Your assignment
Among the following entries, count the lines that contain "left" and report only the result.

☆ ☆ ☆ ☆ ☆ ☆ ☆

Ltac derive_setter :=
  match goal with
  | |- @Setter ?R ?T ?f =>
      let i := constr:(_ : EtaRecord R) in
      let e := eval hnf in i in
      match eval pattern f in e with
      | ?h _ =>
          let t := eval cbv beta in (fun (u : T -> T) => h (fun r => u (f r))) in
          exact t
      end
  end.

#[export] Hint Extern 1 (Setter _) => derive_setter : typeclass_instances.

Declare Scope zgw_scope.
Delimit Scope zgw_scope with zgw.

Notation "r <| f := v |>" := (modify f (fun _ => v) r)
  (at level 14, left associativity, f at level 9,
   format "r  <|  f  :=  v  |>") : zgw_scope.
Notation "r <| f ; g := v |>" := (modify f (modify g (fun _ => v)) r)
  (at level 14, left associativity, f at level 9, g at level 9,
   format "r  <|  f ;  g  :=  v  |>") : zgw_scope.
Notation "r <| f ; g ; h := v |>" := (modify f (modify g (modify h (fun _ => v))) r)
  (at level 14, left associativity, f at level 9, g at level 9, h at level 9,
   format "r  <|  f ;  g ;  h  :=  v  |>") : zgw_scope.

Open Scope zgw_scope.
Open Scope Z_scope.

(** ** Machine integers

    A w-bit unsigned integer of the source is a [Z] in [0, 2^w); the casts below
    are the implicit conversions C inserts on assignment. *)

Definition u8 (z : Z) : Z := z mod 256.
Definition u16 (z : Z) : Z := z mod 65536.
Definition u32 (z : Z) : Z := z mod 4294967296.

(** [x & m] used as a condition. *)
Definition has (x m : Z) : bool := negb (Z.land x m =? 0).

(** The truth value of an integer used as a condition. *)
Definition truth (x : Z) : bool := negb (x =? 0).

Definition byte (z : Z) : Prop := 0 <= z < 256.
Definition word16 (z : Z) : Prop := 0 <= z < 65536.

Abbreviation bytes := (Forall byte).

#[export] Instance byte_dec z : Decision (byte z).
Proof. unfold byte. apply _. Defined.

#[export] Instance word16_dec z : Decision (word16 z).
Proof. unfold word16. apply _. Defined.

(** ** Buffers

    An array of bytes is a list of its declared length.  [rd b i] is [b[i]] and
    [memcpy_at b i src] writes the bytes of [src] from index [i] on; what would
    fall outside the array is not written.  Code whose accesses matter records
    an access outside the array with [in_range]. *)

Definition rd (b : list Z) (i : Z) : Z := default 0 (b !! Z.to_nat i).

☆ ☆ ☆ ☆ ☆ ☆ ☆

Answer space
3